Prompt:
Look below for the line containing "rewrite Hround."; from there through the line containing "assert (Hp : 0", both lines included, please set down each line exactly and nothing else.

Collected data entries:
+===+

Lemma ratio_log2_1024 (n : Z) : 0 < n -> ratio_log2 n 1024 = Z.log2 n - 10.
Proof.
  intros Hn. unfold ratio_log2.
  change (Z.log2 1024) with 10.
  pose proof (Z.log2_nonneg n) as HL.
  destruct (Z.log2_spec n Hn) as [Hlo _].
  set (L := Z.log2 n) in *.
  destruct (Z.ltb_spec (n * 2 ^ Z.max 0 (- (L - 10))) (1024 * 2 ^ Z.max 0 (L - 10)))
    as [Hlt|]; [exfalso|reflexivity].
  destruct (Z.le_gt_cases 10 L) as [H10|H10].
  - rewrite (Z.max_l 0 (- (L - 10))), (Z.max_r 0 (L - 10)) in Hlt by lia.
    change 1024 with (2 ^ 10) in Hlt. rewrite <- Z.pow_add_r in Hlt by lia.
    replace (10 + (L - 10)) with L in Hlt by lia. simpl in Hlt. lia.
  - rewrite (Z.max_r 0 (- (L - 10))), (Z.max_l 0 (L - 10)) in Hlt by lia.
    assert (2 ^ L * 2 ^ (- (L - 10)) = 1024).
    { rewrite <- Z.pow_add_r by lia. now replace (L + - (L - 10)) with 10 by lia. }
    assert (0 < 2 ^ (- (L - 10))) by (apply Z.pow_pos_nonneg; lia).
    simpl in Hlt. nia.
Qed.

Lemma round_half_even_le (n d b : Z) :
  0 <= n -> 0 < d -> n < b * d -> 0 <= round_half_even n d <= b.
Proof.
  intros Hn Hd Hlt. unfold round_half_even.
  assert (Hq : 0 <= n / d) by (apply Z.div_pos; lia).
  assert (Hqb : n / d < b) by (apply Z.div_lt_upper_bound; lia).
  destruct (2 * (n mod d) ?= d); [destruct (Z.even (n / d))| |]; lia.
Qed.

(** A quotient [a * 2^k / 1024] with [0 < a < 2^53] is a binary64 value:
    rounding gives the mantissa [a * 2^(52 - L)] with the exponent
    [L + k - 62], for [L] the position of the leading bit of [a]. *)
Lemma b64_round_pos_1024 (a k : Z) :
  0 < a < 2 ^ 53 ->
  0 <= k ->
  b64_round_pos (a * 2 ^ k) 1024 = (a * 2 ^ (52 - Z.log2 a), Z.log2 a + k - 62)
  /\ 0 <= Z.log2 a <= 52.
Proof.
  intros [Ha Hlt] Hk.
  assert (Hpk : 0 < 2 ^ k) by (apply Z.pow_pos_nonneg; lia).
  unfold b64_round_pos.
  rewrite ratio_log2_1024 by nia.
  rewrite Z.log2_mul_pow2 by lia.
  pose proof (Z.log2_nonneg a) as HL.
  assert (HL52 : Z.log2 a < 53) by (apply Z.log2_lt_pow2; assumption).
  destruct (Z.log2_spec a Ha) as [_ Hhi].
  set (L := Z.log2 a) in *.
  replace (k + L - 10 - 52) with (L + k - 62) by lia.
  rewrite (Z.max_l (L + k - 62) (-1074)) by lia.
  assert (Hpos : 0 < 2 ^ (52 - L)) by (apply Z.pow_pos_nonneg; lia).
  assert (Hm : a * 2 ^ (52 - L) < 2 ^ 53).
  { assert (E : 2 ^ Z.succ L * 2 ^ (52 - L) = 2 ^ 53).
    { rewrite <- Z.pow_add_r by lia. f_equal. lia. }
    nia. }
  assert (Hround : round_half_even (a * 2 ^ k * 2 ^ Z.max 0 (- (L + k - 62)))
                     (1024 * 2 ^ Z.max 0 (L + k - 62))
                   = a * 2 ^ (52 - L)).
  { destruct (Z.le_gt_cases 62 (L + k)) as [Hge|Hlt62].
    - rewrite (Z.max_l 0 (- (L + k - 62))), (Z.max_r 0 (L + k - 62)) by lia.
      change 1024 with (2 ^ 10). rewrite <- (Z.pow_add_r 2 10) by lia.
      replace (a * 2 ^ k * 2 ^ 0) with (a * 2 ^ (52 - L) * 2 ^ (10 + (L + k - 62))).
      + apply round_half_even_multiple. apply Z.pow_pos_nonneg; lia.
      + rewrite <- Z.mul_assoc, <- Z.pow_add_r by lia.
        replace (52 - L + (10 + (L + k - 62))) with k by lia. simpl (2 ^ 0). lia.
    - rewrite (Z.max_r 0 (- (L + k - 62))), (Z.max_l 0 (L + k - 62)) by lia.
      change (2 ^ 0) with 1. rewrite Z.mul_1_r.
      replace (a * 2 ^ k * 2 ^ (- (L + k - 62))) with (a * 2 ^ (52 - L) * 1024).
      + apply round_half_even_multiple. lia.
      + rewrite <- !Z.mul_assoc. f_equal. change 1024 with (2 ^ 10).
        rewrite <- !Z.pow_add_r by lia. f_equal. lia. }
  rewrite Hround.
  destruct (Z.eqb_spec (a * 2 ^ (52 - L)) (2 ^ 53)); [lia|].
  split; [reflexivity | lia].
Qed.

(** When the float [m * 2^e] stands for the rational [x/1024]. *)
Lemma Q_of_dyadic_iff (m e x : Z) :
  (inject_Z m * Qpower 2 e == x # 1024)%Q
  <-> (if 0 <=? e then m * 2 ^ e * 1024 = x else m * 1024 = x * 2 ^ (- e)).
Proof.
  destruct (Z.leb_spec 0 e) as [He|He].
  - assert (E : (Qpower 2 e == inject_Z (2 ^ e))%Q).
    { change (2%Q) with (inject_Z 2). now rewrite <- Zpower_Qpower. }
    rewrite E. unfold Qeq, Qmult, inject_Z. simpl. lia.
  - replace e with (- (- e)) at 1 by lia. rewrite Qpower_opp.
    assert (E : (Qpower 2 (- e) == inject_Z (2 ^ (- e)))%Q).
    { change (2%Q) with (inject_Z 2). rewrite <- Zpower_Qpower by lia. reflexivity. }
    rewrite E.
    assert (Hp : 0 < 2 ^ (- e)) by (apply Z.pow_pos_nonneg; lia).
    destruct (2 ^ (- e)) as [|p|p] eqn:Ep; try lia.
    unfold Qeq, Qmult, Qinv, inject_Z. simpl. lia.
Qed.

+===+

Answer space:
  rewrite Hround.
  destruct (Z.eqb_spec (a * 2 ^ (52 - L)) (2 ^ 53)); [lia|].
  split; [reflexivity | lia].
Qed.

(** When the float [m * 2^e] stands for the rational [x/1024]. *)
Lemma Q_of_dyadic_iff (m e x : Z) :
  (inject_Z m * Qpower 2 e == x # 1024)%Q
  <-> (if 0 <=? e then m * 2 ^ e * 1024 = x else m * 1024 = x * 2 ^ (- e)).
Proof.
  destruct (Z.leb_spec 0 e) as [He|He].
  - assert (E : (Qpower 2 e == inject_Z (2 ^ e))%Q).
    { change (2%Q) with (inject_Z 2). now rewrite <- Zpower_Qpower. }
    rewrite E. unfold Qeq, Qmult, inject_Z. simpl. lia.
  - replace e with (- (- e)) at 1 by lia. rewrite Qpower_opp.
    assert (E : (Qpower 2 (- e) == inject_Z (2 ^ (- e)))%Q).
    { change (2%Q) with (inject_Z 2). rewrite <- Zpower_Qpower by lia. reflexivity. }
    rewrite E.
    assert (Hp : 0 < 2 ^ (- e)) by (apply Z.pow_pos_nonneg; lia).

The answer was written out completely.